Content starts

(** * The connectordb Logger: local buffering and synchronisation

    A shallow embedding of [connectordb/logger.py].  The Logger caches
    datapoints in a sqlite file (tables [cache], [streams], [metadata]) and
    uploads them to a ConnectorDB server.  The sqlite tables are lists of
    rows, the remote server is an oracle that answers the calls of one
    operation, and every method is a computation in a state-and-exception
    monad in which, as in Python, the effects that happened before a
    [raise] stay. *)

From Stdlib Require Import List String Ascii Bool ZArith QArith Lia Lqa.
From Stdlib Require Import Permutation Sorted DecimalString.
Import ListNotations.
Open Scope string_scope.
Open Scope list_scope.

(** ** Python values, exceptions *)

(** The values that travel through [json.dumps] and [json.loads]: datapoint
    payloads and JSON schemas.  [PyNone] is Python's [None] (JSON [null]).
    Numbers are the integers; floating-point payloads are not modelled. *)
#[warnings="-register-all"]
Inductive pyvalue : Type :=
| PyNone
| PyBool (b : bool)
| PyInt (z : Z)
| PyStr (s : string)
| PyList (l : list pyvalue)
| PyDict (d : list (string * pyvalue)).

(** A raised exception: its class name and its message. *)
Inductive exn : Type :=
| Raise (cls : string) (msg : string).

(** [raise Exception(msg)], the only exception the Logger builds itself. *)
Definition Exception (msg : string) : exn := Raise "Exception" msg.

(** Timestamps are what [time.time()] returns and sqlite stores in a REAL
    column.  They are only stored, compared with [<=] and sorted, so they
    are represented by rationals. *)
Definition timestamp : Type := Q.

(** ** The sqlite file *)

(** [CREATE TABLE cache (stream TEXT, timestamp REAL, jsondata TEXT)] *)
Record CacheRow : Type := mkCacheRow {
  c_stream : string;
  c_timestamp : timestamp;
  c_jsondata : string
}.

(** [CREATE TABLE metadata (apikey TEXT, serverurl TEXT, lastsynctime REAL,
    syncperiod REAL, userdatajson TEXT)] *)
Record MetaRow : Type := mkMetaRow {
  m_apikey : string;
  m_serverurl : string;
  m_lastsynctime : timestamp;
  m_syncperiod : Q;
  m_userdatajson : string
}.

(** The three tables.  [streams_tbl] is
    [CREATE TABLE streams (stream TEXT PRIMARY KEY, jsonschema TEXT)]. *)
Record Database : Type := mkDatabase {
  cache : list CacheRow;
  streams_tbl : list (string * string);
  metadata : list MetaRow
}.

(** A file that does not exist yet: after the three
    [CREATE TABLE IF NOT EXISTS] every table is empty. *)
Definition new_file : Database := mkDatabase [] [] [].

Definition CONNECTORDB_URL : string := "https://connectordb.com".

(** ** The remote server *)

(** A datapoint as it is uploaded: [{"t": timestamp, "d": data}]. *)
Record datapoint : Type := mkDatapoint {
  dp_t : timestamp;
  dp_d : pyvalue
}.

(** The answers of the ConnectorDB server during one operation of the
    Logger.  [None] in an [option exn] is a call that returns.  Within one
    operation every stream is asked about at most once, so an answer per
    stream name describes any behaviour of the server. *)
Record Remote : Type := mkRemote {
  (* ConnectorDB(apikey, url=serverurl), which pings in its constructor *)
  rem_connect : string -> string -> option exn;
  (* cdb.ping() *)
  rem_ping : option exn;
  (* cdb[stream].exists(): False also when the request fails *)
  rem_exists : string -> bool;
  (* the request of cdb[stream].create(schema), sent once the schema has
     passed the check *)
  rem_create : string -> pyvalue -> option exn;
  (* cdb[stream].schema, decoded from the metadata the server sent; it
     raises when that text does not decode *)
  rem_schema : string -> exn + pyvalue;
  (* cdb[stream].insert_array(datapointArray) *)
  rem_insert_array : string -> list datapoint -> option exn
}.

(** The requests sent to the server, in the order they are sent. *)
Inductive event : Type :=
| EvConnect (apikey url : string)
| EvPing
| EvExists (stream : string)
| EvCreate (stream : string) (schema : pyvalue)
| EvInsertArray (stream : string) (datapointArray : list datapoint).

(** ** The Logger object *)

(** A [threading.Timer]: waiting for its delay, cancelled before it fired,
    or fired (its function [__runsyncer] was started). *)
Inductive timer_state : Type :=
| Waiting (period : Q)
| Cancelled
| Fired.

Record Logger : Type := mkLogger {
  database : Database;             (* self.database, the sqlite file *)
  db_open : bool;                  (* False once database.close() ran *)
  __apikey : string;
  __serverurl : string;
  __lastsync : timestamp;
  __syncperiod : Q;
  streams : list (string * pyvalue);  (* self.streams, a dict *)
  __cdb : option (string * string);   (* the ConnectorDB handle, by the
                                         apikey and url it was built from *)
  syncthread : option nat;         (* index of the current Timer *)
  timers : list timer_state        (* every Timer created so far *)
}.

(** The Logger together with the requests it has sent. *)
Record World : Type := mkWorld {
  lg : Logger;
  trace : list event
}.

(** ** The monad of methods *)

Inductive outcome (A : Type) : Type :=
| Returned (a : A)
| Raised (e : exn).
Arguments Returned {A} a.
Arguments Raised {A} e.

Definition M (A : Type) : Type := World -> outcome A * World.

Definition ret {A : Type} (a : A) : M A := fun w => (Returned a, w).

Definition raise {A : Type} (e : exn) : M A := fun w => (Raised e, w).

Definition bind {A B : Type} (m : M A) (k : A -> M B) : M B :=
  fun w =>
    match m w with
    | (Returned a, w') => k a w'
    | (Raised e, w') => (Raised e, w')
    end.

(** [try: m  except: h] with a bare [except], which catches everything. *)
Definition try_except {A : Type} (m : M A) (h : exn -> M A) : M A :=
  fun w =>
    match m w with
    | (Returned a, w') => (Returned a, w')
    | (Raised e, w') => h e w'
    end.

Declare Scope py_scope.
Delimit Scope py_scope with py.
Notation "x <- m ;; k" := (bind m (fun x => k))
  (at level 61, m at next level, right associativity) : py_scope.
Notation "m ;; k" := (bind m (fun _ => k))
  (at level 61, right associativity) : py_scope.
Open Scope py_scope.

Content ends

### [PROBLEM]
Word for word, quote the lines from the line containing "(fun x => k))" through the end of the material, both included, and nothing else.

### [EXERCISE RESPONSE]
Notation "x <- m ;; k" := (bind m (fun x => k))
  (at level 61, m at next level, right associativity) : py_scope.
Notation "m ;; k" := (bind m (fun _ => k))
  (at level 61, right associativity) : py_scope.
Open Scope py_scope.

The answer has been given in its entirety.